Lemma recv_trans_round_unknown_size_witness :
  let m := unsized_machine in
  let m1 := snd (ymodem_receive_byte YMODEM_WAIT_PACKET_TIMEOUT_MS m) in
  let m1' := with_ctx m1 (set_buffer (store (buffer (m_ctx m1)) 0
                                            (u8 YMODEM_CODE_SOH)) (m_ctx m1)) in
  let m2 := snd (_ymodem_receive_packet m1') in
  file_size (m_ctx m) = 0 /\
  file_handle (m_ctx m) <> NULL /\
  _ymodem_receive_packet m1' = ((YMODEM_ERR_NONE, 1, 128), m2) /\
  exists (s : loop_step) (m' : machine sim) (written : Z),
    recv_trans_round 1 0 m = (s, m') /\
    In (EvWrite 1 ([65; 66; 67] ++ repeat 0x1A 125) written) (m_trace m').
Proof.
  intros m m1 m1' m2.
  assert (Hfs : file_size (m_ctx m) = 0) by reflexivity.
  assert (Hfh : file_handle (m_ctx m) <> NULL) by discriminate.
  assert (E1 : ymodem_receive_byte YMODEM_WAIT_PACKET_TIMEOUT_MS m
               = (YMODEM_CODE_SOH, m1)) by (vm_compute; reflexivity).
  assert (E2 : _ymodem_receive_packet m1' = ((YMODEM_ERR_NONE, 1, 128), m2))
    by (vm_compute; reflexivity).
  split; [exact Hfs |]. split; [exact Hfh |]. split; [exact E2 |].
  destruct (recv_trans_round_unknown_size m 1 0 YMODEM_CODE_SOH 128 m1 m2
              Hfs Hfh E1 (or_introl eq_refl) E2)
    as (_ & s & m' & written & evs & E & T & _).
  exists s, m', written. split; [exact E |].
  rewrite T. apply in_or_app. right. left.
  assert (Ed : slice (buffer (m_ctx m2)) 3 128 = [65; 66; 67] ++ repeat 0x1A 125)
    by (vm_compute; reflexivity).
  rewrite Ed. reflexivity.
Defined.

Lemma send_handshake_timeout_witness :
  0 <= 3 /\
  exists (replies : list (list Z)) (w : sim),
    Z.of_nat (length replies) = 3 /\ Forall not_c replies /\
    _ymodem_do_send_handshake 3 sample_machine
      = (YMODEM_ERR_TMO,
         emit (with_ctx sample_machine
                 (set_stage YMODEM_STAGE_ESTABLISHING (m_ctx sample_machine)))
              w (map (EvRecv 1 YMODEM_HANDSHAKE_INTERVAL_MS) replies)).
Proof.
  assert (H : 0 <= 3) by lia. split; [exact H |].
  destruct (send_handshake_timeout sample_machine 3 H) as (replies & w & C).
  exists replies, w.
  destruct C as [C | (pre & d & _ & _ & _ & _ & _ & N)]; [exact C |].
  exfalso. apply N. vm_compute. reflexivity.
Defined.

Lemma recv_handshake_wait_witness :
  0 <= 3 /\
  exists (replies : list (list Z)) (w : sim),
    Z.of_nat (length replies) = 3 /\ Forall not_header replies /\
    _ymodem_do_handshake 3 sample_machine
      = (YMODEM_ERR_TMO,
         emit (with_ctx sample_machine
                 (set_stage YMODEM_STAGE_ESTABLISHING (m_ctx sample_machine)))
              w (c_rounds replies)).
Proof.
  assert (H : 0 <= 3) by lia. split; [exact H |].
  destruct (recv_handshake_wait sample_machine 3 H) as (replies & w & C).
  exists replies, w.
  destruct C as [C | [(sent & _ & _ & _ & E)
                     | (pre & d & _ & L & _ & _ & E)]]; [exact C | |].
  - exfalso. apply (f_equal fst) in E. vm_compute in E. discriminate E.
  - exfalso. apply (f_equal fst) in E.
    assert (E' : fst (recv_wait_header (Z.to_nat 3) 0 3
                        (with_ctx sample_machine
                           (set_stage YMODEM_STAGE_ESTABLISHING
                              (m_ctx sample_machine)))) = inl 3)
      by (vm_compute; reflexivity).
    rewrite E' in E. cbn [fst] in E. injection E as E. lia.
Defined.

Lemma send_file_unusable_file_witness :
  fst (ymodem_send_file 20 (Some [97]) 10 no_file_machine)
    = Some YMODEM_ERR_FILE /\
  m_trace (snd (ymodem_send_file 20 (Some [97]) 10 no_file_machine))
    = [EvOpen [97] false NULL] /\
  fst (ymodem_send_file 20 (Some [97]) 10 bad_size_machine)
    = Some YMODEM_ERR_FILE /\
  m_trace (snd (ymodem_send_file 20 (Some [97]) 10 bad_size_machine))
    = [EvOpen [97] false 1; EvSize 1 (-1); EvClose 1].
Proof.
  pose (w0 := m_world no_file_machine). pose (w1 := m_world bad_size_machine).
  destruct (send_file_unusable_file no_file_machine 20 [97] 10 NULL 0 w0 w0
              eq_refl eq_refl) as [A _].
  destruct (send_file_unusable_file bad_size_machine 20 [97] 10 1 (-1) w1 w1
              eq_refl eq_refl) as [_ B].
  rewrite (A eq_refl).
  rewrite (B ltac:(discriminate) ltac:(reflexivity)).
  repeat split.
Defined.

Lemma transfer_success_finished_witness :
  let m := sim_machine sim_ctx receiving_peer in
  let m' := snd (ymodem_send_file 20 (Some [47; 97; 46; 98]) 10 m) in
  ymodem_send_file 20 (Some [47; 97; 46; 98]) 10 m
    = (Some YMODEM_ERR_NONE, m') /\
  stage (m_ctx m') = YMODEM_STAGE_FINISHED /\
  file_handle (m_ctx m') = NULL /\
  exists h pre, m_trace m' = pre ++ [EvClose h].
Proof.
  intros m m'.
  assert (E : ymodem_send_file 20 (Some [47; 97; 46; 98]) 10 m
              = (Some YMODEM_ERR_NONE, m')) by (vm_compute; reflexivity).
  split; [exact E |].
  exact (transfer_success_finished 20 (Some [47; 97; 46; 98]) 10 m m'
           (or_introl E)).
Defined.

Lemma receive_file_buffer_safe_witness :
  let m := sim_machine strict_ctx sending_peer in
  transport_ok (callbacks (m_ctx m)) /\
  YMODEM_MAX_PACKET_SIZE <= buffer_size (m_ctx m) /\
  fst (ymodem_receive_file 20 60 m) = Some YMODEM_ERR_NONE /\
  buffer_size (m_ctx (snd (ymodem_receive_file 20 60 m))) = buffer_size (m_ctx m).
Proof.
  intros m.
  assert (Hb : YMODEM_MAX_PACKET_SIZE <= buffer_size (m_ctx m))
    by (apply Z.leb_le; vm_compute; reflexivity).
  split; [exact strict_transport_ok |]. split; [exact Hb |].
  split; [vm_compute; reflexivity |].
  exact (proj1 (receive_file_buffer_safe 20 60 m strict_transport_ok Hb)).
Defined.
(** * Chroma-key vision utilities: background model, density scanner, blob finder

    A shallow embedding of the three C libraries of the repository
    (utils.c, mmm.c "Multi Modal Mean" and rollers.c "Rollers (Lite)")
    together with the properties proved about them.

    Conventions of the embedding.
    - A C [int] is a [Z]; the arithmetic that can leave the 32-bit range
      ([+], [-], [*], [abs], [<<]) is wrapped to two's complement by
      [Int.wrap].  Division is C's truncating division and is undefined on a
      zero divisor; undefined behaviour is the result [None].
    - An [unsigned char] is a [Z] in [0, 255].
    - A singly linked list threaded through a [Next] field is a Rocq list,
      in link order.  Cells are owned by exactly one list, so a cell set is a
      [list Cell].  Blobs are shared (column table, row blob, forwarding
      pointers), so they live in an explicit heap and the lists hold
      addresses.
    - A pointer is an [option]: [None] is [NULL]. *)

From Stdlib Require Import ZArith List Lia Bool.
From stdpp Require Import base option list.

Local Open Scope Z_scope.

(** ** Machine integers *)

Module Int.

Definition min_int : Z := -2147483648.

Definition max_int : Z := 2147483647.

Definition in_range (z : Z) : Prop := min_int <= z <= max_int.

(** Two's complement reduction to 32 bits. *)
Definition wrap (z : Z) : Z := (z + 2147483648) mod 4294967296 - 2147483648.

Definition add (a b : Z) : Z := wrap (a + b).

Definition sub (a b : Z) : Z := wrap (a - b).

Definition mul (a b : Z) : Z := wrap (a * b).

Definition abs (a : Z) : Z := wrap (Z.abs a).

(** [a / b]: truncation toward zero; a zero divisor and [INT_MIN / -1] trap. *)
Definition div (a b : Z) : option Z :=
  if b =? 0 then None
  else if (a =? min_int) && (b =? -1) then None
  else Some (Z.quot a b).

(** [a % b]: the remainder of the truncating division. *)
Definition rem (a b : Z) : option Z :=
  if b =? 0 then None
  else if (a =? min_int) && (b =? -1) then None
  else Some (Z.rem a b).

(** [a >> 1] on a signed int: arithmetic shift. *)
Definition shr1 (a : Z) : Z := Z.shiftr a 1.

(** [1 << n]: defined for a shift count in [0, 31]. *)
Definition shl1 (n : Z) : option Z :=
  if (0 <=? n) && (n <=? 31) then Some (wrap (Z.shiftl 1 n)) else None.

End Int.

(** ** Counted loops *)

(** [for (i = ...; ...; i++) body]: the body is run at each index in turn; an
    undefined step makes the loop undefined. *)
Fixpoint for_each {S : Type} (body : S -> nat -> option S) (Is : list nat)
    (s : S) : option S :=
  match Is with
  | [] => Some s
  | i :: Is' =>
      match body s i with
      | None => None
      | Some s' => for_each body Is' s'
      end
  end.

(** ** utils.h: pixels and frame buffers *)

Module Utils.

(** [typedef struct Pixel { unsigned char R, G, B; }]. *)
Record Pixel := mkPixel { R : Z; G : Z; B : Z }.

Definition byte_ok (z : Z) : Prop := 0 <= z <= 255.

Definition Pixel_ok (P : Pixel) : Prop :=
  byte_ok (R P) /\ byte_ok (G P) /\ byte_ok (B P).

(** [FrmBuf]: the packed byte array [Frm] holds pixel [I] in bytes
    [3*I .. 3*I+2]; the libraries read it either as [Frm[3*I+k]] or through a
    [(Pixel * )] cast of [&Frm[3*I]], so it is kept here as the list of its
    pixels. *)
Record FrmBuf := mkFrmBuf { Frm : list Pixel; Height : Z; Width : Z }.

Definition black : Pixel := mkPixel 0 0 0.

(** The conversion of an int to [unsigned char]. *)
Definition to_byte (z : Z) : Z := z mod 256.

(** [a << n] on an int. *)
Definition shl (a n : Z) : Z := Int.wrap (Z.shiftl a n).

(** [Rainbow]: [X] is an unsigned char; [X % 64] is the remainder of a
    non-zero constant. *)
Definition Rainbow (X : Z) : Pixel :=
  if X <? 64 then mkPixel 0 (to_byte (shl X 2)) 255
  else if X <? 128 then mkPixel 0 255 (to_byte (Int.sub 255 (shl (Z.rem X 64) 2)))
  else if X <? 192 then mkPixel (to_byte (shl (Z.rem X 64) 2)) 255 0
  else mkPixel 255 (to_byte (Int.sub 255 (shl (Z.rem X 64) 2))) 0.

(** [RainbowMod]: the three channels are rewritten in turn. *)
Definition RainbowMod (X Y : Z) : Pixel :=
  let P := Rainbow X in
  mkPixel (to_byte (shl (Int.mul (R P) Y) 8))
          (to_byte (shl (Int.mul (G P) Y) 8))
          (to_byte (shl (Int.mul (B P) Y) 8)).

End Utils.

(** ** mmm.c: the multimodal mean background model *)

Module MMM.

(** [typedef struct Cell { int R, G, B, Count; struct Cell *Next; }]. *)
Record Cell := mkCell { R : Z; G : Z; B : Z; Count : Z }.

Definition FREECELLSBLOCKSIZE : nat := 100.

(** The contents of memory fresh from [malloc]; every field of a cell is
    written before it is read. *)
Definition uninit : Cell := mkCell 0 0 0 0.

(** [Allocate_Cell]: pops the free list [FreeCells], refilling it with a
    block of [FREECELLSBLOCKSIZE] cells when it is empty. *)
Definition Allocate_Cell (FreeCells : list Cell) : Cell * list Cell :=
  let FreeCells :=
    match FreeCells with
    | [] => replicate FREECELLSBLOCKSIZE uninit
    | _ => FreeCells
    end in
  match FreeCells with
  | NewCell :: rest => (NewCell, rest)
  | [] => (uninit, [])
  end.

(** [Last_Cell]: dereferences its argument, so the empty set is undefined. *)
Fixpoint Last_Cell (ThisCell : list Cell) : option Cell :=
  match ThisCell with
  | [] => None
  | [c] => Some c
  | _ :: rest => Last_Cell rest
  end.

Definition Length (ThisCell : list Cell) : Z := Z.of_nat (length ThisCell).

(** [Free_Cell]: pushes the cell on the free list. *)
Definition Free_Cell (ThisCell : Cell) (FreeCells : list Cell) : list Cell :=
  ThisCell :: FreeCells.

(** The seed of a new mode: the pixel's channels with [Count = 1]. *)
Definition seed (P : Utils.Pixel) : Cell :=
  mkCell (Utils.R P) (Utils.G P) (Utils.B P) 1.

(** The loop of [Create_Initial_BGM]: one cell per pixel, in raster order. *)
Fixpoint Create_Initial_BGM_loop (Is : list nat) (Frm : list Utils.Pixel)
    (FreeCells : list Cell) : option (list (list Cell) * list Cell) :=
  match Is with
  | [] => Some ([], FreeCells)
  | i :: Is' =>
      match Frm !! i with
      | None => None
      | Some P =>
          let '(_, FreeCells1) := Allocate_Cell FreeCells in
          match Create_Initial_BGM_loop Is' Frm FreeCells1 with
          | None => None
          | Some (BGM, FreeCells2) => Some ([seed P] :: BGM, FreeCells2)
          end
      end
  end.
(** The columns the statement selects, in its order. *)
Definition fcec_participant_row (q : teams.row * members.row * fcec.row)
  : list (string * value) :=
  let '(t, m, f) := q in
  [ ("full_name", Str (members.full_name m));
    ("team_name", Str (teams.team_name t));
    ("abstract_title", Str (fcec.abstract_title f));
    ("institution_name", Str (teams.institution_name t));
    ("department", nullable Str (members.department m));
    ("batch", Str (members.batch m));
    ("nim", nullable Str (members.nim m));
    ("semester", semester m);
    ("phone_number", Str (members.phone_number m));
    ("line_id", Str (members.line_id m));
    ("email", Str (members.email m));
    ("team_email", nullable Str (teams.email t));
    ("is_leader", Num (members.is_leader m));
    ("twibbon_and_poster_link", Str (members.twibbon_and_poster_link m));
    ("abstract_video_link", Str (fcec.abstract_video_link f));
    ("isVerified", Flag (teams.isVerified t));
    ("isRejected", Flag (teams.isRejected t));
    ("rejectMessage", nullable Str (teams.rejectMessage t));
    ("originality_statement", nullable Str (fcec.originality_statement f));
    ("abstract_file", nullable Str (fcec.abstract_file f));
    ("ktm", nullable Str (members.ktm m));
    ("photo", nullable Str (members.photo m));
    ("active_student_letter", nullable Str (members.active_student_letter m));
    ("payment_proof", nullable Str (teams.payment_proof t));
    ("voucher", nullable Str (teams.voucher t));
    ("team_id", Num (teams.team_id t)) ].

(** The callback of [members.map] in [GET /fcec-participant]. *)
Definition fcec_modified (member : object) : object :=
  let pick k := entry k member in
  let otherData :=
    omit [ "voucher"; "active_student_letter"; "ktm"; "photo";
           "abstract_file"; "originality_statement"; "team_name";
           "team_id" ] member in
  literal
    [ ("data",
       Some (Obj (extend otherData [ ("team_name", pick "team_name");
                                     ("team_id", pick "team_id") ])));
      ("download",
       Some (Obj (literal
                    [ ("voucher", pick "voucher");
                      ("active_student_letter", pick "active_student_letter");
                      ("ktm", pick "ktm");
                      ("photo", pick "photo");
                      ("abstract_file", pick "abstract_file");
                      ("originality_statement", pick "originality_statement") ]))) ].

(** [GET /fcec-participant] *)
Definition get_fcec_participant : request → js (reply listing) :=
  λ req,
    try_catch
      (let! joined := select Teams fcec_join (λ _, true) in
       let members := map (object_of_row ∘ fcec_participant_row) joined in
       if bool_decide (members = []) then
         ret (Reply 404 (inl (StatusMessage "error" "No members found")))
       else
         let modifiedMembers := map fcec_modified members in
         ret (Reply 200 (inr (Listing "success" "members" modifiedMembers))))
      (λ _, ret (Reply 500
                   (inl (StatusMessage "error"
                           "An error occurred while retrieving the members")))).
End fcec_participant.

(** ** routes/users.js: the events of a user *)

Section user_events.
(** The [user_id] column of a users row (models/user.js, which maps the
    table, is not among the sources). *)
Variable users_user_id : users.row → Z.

====================

§ **WORK ITEM**:
Starting at the line that has "P] :: BGM, FreeCells2)" and ending at the line that has "Str (members.email m));", please write out the lines above exactly, leaving out all others.

§ **TASK SOLUTION**:
          | Some (BGM, FreeCells2) => Some ([seed P] :: BGM, FreeCells2)
          end
      end
  end.
(** The columns the statement selects, in its order. *)
Definition fcec_participant_row (q : teams.row * members.row * fcec.row)
  : list (string * value) :=
  let '(t, m, f) := q in
  [ ("full_name", Str (members.full_name m));
    ("team_name", Str (teams.team_name t));
    ("abstract_title", Str (fcec.abstract_title f));
    ("institution_name", Str (teams.institution_name t));
    ("department", nullable Str (members.department m));
    ("batch", Str (members.batch m));
    ("nim", nullable Str (members.nim m));
    ("semester", semester m);
    ("phone_number", Str (members.phone_number m));
    ("line_id", Str (members.line_id m));
    ("email", Str (members.email m));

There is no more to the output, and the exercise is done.